In just over six years, I'm due to join the best club in London. It won't serve G&Ts, restrict women or provide leather armchairs for an afternoon snooze.
But it comes with an invaluable plastic membership card: the 60+ Oyster. Yes, after almost 30 years as a Londoner, I'll finally qualify for free travel on the capital's buses, Tubes and trains.
I won't be the only one. Sadiq Khan (born in 1970) will qualify a few months ahead of me. Will I deserve it? As I hope still to be working by then, the honest answer has to be: probably not.
The issue of travel concessions is back in the news. As I reported on The London Standard's website the other day, London councils face a £500 million annual bill for providing the Freedom Pass, which replaces the 60+ Oyster when state pension age is reached.

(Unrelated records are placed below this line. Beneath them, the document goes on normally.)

(* ===== verification/GatewayInv.v ===== *)
(** * What a cluster of gateways guarantees

    Over the in-memory presence directory, every operation keeps the epochs in the
    gateways' shadows distinct, also from epochs that a call under way was given.
    The last parts are the backoff of renewals, and what the local shortcut of
    [deliver] does to a user who moved. *)

From S2P Require Import Prelude DomainTypes Presence Gateway.

Open Scope Z_scope.
Open Scope eff_scope.

Inductive ClusterCall :=
| CallBind (me : GatewayId) (user : UserId) (conn : ConnectionId)
| CallUnbind (me : GatewayId) (user : UserId) (conn : ConnectionId) (epoch : SessionEpoch)
| CallRelease (me : GatewayId) (user : UserId) (conn : ConnectionId)
| CallRenew (me : GatewayId) (user : UserId)
| CallDeliver (me : GatewayId) (attempt : DeliveryAttempt)
| CallSetClock (me : GatewayId) (on : bool)
| CallRegister (gateway : GatewayId) (target : option GatewayId)
| CallUnregister (gateway : GatewayId)
| CallInjectFailure (fail : bool).

Section cluster.
Context {E : Type} `{!ClusterEnv E}.

Notation C := (Cluster InMemoryPresenceDirectory E).
Notation ceff := (eff exn C).

Definition forget {A} (m : ceff A) : ceff unit := m ;;; ret tt.

Definition clusterCall (call : ClusterCall) : ceff unit :=
  match call with
  | CallBind me u conn => forget (bindUser me u conn)
  | CallUnbind me u conn ep => forget (unbindUser me u conn ep)
  | CallRelease me u conn => forget (releaseUser me u conn)
  | CallRenew me u => forget (renew me u)
  | CallDeliver me a => forget (gatewayDeliver me a)
  | CallSetClock me on => setClock me on
  | CallRegister g t => forget (registerTarget g t)
  | CallUnregister g => unregisterTarget g
  | CallInjectFailure f => onPresence (InMemoryPresence.injectFailure f)
  end.

Definition runCluster (calls : list ClusterCall) (c : C) : C :=
  foldl (fun c call => (clusterCall call c).1) c calls.

Definition newCluster (ttl : Z) (e : E) : C := mkCluster (InMemoryPresence.new ttl) ∅ ∅ e.

Definition shadowAt (c : C) (g : GatewayId) (u : UserId) : option Shadow :=
  gs_shadow (sinkOf g c) !! u.

(** ** Epochs in the shadows *)

Definition nE (c : C) : Z := nextEpoch_ (c_presence c).

(** [R]: epochs that a call under way was given and has not entered into a shadow. *)
Record shadows_ok (R : SessionEpoch -> Prop) (c : C) : Prop := {
  so_local : forall g, gs_localGateway (sinkOf g c) = g;
  so_below : forall g u s, shadowAt c g u = Some s -> sh_epoch s < nE c;
  so_inj : forall g g' u u' s s', shadowAt c g u = Some s -> shadowAt c g' u' = Some s' ->
    sh_epoch s = sh_epoch s' -> g = g' /\ u = u';
  so_reserved : forall ep, R ep -> ep < nE c /\ forall g u s, shadowAt c g u = Some s -> sh_epoch s <> ep;
}.

Lemma shadows_weaken (R R' : SessionEpoch -> Prop) c :
  (forall ep, R' ep -> R ep) -> shadows_ok R c -> shadows_ok R' c.
Proof. intros HR [H1 H2 H3 H4]. split; try done. auto. Qed.

Section reserved.
Context (R : SessionEpoch -> Prop).

(** At most one epoch handed out since [c]. *)
Definition next_to (c c' : C) : Prop := shadows_ok R c' /\ nE c <= nE c' <= nE c + 1.

Lemma next_to_refl c : shadows_ok R c -> next_to c c.
Proof. intros H. split; [done|lia]. Qed.

(** The shadows depend on the gateways only. *)
Lemma shadows_frame (c c' : C) :
  shadows_ok R c -> c_gateways c' = c_gateways c -> nE c <= nE c' -> shadows_ok R c'.
Proof.
  intros [H1 H2 H3 H4] Hg Hn.
  assert (forall g, sinkOf g c' = sinkOf g c) as Hs by (intros g; unfold sinkOf; by rewrite Hg).
  split.
  - intros g. by rewrite Hs.
  - intros g u s. unfold shadowAt. rewrite Hs. intros H. specialize (H2 g u s H). lia.
  - intros g g' u u' s s'. unfold shadowAt. rewrite !Hs. apply H3.
  - intros ep Hep. destruct (H4 ep Hep) as [Hb Hne]. split; [lia|]. intros g u s. unfold shadowAt. rewrite Hs. apply Hne.
Qed.

(** A change of one sink that adds no shadow, or one with an unused epoch. *)
Lemma shadows_modify me f (c : C) :
  shadows_ok R c -> (forall g, gs_localGateway (f g) = gs_localGateway g) ->
  (forall u s, gs_shadow (f (sinkOf me c)) !! u = Some s ->
     shadowAt c me u = Some s \/
     (sh_epoch s < nE c /\ ~ R (sh_epoch s)) /\
     (forall g' u' s', shadowAt c g' u' = Some s' -> sh_epoch s' <> sh_epoch s) /\
     (forall u' s', gs_shadow (f (sinkOf me c)) !! u' = Some s' -> sh_epoch s' = sh_epoch s -> u' = u)) ->
  shadows_ok R (modifySink me f c).1.
Proof.
  intros [H1 H2 H3 H4] Hl Hf.
  assert (forall g u s, shadowAt (modifySink me f c).1 g u = Some s ->
    shadowAt c g u = Some s \/ g = me /\ gs_shadow (f (sinkOf me c)) !! u = Some s /\
      (sh_epoch s < nE c /\ ~ R (sh_epoch s)) /\
     (forall g' u' s', shadowAt c g' u' = Some s' -> sh_epoch s' <> sh_epoch s) /\
      (forall u' s', gs_shadow (f (sinkOf me c)) !! u' = Some s' -> sh_epoch s' = sh_epoch s -> u' = u))
    as Hs.
  { intros g u s. unfold shadowAt at 1. rewrite sinkOf_modify.
    destruct (decide (g = me)) as [->|]; [|by left]. intros H. destruct (Hf u s H); [by left|tauto]. }
  split.
  - intros g. rewrite sinkOf_modify. destruct (decide (g = me)) as [->|]; [by rewrite Hl|done].
  - intros g u s H. change (nE _) with (nE c). destruct (Hs _ _ _ H) as [?|?]; [eauto|tauto].
  - intros g g' u u' s s' H H' Heq.
    destruct (Hs _ _ _ H) as [Ha|(-> & Hu & _ & Hn & Hi)], (Hs _ _ _ H') as [Hb|(-> & Hu' & _ & Hn' & Hi')].
    + eauto.
    + by destruct (Hn' _ _ _ Ha).
    + by destruct (Hn _ _ _ Hb).
    + split; [done|]. symmetry. eauto.
  - intros ep Hep. destruct (H4 ep Hep) as [Hb Hne]. split; [exact Hb|]. intros g u s Hsh.
    destruct (Hs _ _ _ Hsh) as [Ha|(_ & _ & [_ Hr] & _)]; [by eapply Hne|congruence].
Qed.

Lemma shadows_shrink me f (c : C) :
  shadows_ok R c -> (forall g, gs_localGateway (f g) = gs_localGateway g) ->
  (forall g u s, gs_shadow (f g) !! u = Some s -> gs_shadow g !! u = Some s) ->
  next_to c (modifySink me f c).1.
Proof.
  intros H Hl Hf. split; [|change (nE (modifySink me f c).1) with (nE c); lia].
  apply shadows_modify; [done|done|]. intros u s Hs. left. by apply Hf.
Qed.

Lemma wp_modifySink me f (Q : unit -> C -> Prop) X (c : C) :
  Q tt (modifySink me f c).1 -> wp (modifySink me f) Q X c.
Proof. exact id. Qed.

(** ** Calls into the directory *)

Lemma wp_presence {A} (m : eff exn (InMemoryPresenceDirectory * E) A) (Q : A -> C -> Prop) X (c : C) pe r :
  m (c_presence c, c_env c) = (pe, Ret r) -> Q r (put_presence pe c) -> wp (onPresence m) Q X c.
Proof. intros Hm HQ. apply wp_zoom. unfold wp. by rewrite Hm. Qed.

Lemma wp_claim u g conn (Q : ClaimResult -> C -> Prop) X (c : C) :
  0 <= nE c < 2 ^ 64 - 1 ->
  (forall c' r, c_gateways c' = c_gateways c ->
     (cl_ok r = false /\ nE c' = nE c \/ cl_epoch r = nE c /\ nE c' = nE c + 1) -> Q r c') ->
  wp (onPresence (presenceClaim u g conn)) Q X c.
Proof.
  intros Hn HQ. destruct (failure_ (c_presence c)) eqn:Hf.
  - eapply wp_presence; [by apply claim_failed|]. apply HQ; [done|by left].
  - eapply wp_presence; [by apply claim_run|]. apply HQ; [done|]. right.
    unfold nE. cbn. by rewrite u64_small by (split; unfold nE in Hn; lia).
Qed.

Lemma wp_renew u g conn ep (Q : RenewResult -> C -> Prop) X (c : C) :
  (forall c' r, c_gateways c' = c_gateways c -> nE c' = nE c -> Q r c') ->
  wp (onPresence (presenceRenew u g conn ep)) Q X c.
Proof.
  intros HQ. destruct (renew_run u g conn ep (c_presence c, c_env c)) as (pe & r & Hr & Hc).
  eapply wp_presence; [exact Hr|]. apply HQ; [done|]. unfold nE; cbn.
  destruct Hc as [[_ ->]|(en & x & _ & _ & ->)]; done.
Qed.

Lemma wp_release u g conn ep (Q : ReleaseResult -> C -> Prop) X (c : C) :
  (forall c' r, c_gateways c' = c_gateways c -> nE c' = nE c -> Q r c') ->
  wp (onPresence (presenceRelease u g conn ep)) Q X c.
Proof.
  intros HQ. destruct (release_run u g conn ep (c_presence c, c_env c)) as (pe & r & Hr & Hc).
  eapply wp_presence; [exact Hr|]. apply HQ; [done|]. unfold nE; cbn.
  destruct Hc as [[_ ->]|(en & _ & _ & ->)]; done.
Qed.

About 1.3 million Londoners have a 60+ Oyster or a Freedom Pass. Hundreds of thousands of children and teenagers also enjoy free or discounted travel in the capital, courtesy of the various incarnations of the Zip card.
As do the 26,000 employees of Transport for London (including bus drivers) - and 54,000 of their friends and family - who receive free annual Oyster cards.
How much do all these travel concessions cost? And how many people actually pay the full fare? You may be shocked to learn the details. TfL estimates that, in the 2024 calendar year, it will forego £419 million of fares revenue because of the multitude of travel concessions on offer. The biggest chunk - £125 million a year-relates to the fares not paid by the over-sixties. Of this, about £80 million a year is "lost" due to the 60+ Oyster.